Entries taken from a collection
⁂
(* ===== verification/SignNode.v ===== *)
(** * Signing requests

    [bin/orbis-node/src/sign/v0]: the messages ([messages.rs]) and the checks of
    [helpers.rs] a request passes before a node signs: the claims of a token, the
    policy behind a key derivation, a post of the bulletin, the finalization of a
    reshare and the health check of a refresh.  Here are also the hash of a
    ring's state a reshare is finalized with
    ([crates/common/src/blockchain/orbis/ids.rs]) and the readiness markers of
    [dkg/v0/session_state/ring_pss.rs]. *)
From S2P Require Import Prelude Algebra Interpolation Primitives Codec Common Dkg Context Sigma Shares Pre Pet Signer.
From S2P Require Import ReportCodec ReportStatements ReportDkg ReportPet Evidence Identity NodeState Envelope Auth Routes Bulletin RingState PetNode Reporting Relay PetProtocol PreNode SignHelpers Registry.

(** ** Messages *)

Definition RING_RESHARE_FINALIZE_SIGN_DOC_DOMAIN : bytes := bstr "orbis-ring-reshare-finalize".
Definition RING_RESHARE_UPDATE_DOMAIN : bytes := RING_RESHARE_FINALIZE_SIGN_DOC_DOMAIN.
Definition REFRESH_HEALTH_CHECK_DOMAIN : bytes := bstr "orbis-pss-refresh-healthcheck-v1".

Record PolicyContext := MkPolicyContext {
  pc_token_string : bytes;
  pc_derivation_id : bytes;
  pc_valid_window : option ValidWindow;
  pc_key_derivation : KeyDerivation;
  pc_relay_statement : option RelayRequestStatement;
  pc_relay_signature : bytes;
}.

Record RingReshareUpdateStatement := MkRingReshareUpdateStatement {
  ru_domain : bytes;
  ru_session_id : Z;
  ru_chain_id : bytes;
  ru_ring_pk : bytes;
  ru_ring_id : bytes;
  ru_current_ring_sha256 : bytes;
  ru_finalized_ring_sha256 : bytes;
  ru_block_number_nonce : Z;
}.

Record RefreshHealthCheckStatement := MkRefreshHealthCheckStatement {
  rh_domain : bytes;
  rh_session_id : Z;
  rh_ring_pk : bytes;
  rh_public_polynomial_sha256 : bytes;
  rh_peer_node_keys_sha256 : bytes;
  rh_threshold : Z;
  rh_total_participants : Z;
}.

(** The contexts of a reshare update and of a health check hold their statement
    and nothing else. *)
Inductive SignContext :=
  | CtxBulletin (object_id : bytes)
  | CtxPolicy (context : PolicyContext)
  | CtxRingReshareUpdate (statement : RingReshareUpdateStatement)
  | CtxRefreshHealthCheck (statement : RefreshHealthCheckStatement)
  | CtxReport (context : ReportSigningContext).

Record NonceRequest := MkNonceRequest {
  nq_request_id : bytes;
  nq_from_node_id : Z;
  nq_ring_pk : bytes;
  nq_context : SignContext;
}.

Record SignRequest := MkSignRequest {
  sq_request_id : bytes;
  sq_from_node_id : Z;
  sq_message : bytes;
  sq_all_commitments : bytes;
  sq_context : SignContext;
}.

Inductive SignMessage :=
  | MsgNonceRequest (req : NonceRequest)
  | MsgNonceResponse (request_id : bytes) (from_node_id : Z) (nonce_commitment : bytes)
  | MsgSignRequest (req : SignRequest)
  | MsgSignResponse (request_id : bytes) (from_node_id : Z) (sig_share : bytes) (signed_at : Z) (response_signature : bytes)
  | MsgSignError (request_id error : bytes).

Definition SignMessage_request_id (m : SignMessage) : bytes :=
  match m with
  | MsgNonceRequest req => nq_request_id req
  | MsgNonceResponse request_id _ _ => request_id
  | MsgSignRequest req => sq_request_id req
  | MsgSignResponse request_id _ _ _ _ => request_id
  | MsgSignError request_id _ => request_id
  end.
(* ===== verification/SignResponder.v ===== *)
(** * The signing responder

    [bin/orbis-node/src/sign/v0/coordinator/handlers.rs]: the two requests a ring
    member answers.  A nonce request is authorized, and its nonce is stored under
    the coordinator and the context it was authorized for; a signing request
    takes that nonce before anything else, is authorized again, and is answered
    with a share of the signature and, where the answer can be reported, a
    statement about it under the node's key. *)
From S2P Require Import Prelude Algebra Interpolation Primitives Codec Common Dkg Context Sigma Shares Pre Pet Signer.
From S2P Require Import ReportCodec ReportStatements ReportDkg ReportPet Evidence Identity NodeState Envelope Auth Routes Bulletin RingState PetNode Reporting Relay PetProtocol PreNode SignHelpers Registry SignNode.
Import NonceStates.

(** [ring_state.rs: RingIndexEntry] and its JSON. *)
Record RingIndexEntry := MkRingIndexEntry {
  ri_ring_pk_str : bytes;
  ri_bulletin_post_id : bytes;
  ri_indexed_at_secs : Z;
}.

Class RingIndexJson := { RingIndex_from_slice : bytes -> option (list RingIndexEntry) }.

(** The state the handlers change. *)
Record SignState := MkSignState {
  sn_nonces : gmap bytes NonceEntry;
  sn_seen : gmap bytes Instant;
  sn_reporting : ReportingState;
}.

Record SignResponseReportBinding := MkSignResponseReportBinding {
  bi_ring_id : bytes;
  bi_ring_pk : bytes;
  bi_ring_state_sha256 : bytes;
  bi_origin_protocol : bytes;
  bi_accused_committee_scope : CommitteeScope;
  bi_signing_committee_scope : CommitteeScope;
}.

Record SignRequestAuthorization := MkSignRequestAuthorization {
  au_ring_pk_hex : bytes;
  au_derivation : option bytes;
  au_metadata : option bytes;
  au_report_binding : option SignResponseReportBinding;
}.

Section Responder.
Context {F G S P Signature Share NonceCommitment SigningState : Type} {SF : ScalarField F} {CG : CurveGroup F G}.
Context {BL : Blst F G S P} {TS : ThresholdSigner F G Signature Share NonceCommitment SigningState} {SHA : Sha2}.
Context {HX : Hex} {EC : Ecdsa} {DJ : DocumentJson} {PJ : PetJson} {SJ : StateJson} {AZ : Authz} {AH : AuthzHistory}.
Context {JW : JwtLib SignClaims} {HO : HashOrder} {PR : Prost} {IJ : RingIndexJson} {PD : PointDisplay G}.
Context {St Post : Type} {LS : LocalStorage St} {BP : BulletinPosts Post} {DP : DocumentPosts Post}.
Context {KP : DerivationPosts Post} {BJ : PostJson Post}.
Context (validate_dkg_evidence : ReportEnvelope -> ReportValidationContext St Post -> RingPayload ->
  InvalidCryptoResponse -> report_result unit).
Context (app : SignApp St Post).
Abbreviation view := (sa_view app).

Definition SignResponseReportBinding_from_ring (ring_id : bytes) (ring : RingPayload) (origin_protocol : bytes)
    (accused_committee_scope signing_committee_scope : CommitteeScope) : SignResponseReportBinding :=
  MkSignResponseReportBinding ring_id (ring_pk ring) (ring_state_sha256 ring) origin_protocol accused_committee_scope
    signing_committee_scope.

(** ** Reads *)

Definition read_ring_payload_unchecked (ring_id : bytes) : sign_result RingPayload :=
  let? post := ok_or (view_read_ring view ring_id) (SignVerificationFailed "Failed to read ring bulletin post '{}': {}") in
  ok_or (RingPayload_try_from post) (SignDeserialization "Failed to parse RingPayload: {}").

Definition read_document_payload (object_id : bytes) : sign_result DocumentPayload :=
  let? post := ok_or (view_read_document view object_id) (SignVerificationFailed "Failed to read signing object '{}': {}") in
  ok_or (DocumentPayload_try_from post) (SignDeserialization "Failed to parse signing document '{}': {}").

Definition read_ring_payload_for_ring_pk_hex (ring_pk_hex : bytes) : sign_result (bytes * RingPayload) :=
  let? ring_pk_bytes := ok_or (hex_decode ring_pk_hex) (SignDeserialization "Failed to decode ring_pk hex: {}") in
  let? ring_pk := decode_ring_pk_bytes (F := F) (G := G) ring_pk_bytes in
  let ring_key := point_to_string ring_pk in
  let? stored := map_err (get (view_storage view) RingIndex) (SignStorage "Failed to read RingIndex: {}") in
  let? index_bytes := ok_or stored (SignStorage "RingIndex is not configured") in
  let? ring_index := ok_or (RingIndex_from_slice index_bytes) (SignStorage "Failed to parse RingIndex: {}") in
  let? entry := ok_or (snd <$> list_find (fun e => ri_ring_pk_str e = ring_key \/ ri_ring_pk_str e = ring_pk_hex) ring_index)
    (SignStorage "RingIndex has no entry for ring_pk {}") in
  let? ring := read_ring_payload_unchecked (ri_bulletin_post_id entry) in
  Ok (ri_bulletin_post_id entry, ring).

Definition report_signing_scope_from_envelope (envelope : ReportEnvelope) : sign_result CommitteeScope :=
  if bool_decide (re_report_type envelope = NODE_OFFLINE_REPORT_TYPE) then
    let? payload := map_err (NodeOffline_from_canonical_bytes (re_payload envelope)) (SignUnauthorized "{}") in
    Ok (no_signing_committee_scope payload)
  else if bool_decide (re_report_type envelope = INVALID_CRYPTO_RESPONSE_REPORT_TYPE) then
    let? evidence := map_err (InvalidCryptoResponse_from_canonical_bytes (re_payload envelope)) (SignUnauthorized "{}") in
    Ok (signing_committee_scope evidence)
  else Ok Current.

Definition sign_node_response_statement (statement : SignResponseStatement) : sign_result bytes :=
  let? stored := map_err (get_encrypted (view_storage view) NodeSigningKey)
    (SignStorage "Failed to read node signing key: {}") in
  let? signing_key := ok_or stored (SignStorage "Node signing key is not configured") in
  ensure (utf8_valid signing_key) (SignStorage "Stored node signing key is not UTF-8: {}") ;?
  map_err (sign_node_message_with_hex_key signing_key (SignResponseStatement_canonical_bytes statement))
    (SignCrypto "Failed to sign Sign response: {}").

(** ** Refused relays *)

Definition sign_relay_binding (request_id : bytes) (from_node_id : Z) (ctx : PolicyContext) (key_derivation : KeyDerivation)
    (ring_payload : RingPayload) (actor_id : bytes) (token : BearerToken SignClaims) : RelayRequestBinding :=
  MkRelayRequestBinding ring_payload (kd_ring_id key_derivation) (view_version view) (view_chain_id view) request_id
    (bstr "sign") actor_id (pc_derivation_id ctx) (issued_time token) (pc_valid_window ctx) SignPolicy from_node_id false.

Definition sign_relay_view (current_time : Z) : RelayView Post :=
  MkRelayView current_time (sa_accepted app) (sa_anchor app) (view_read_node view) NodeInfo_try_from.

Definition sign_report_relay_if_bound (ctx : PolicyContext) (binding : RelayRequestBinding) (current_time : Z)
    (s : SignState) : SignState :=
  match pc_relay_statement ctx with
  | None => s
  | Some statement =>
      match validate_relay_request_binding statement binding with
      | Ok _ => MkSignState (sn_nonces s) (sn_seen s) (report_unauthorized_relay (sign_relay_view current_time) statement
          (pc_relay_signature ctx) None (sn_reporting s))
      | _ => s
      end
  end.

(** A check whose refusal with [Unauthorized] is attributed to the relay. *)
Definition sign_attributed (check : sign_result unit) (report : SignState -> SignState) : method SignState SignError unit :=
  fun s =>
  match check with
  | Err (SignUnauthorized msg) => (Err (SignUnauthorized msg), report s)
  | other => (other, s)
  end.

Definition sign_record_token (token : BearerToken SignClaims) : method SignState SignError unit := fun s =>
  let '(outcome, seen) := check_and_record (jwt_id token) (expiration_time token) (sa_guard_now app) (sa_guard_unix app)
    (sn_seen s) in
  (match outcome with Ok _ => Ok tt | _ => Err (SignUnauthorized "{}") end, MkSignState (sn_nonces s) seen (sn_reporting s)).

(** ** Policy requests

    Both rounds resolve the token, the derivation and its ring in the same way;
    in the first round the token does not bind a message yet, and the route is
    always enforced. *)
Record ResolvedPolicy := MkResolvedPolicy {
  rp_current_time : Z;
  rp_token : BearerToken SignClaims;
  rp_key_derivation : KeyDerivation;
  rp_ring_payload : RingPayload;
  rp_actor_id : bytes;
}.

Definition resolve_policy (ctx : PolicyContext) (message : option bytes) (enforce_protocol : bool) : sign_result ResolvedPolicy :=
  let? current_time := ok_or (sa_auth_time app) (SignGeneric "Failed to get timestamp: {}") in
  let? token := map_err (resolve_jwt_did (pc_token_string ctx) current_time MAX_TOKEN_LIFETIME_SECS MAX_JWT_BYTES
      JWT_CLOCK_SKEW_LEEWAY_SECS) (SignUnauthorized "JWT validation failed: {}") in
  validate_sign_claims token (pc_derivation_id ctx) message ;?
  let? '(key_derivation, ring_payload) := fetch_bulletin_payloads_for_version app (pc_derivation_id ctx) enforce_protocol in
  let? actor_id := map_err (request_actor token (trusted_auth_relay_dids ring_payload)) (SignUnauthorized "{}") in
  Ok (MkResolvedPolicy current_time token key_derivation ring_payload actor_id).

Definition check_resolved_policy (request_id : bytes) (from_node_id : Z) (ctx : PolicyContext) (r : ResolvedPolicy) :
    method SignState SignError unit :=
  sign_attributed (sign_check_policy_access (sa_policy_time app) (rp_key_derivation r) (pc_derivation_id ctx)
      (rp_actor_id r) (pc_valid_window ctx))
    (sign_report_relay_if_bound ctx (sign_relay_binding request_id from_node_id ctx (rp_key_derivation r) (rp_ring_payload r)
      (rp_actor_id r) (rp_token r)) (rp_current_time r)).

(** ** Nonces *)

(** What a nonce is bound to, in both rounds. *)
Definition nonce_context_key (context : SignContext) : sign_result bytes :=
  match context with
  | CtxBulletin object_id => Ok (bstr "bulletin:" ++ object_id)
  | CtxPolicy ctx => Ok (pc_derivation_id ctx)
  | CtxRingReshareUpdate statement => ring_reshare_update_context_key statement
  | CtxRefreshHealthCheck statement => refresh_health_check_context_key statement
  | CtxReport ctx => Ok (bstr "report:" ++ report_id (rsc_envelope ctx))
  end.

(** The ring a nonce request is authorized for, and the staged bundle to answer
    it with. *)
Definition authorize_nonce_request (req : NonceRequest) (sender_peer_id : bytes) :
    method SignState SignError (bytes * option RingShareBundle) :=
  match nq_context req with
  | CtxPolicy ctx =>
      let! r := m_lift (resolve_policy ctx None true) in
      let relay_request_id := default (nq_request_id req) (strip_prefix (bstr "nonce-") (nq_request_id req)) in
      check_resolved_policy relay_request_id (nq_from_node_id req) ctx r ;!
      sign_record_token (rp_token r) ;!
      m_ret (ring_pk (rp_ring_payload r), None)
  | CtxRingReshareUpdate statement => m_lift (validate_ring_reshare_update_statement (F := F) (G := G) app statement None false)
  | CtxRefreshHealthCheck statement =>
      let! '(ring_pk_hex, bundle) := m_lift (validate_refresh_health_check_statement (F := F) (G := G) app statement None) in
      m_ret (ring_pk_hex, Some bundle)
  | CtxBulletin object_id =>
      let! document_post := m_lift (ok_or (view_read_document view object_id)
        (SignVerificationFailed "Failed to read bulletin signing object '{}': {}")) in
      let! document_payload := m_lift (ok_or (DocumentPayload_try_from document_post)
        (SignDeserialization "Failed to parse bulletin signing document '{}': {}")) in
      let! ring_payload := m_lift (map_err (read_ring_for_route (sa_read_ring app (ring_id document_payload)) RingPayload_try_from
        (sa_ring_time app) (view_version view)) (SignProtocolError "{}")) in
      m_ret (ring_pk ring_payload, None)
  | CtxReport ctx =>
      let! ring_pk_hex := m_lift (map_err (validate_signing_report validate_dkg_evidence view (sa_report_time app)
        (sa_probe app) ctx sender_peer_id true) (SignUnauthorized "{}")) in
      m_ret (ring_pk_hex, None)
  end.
⁂
If a line of the records holds the word "CtxRefreshHealthCheck", count it; report only the total.

#### [Response to this task]
3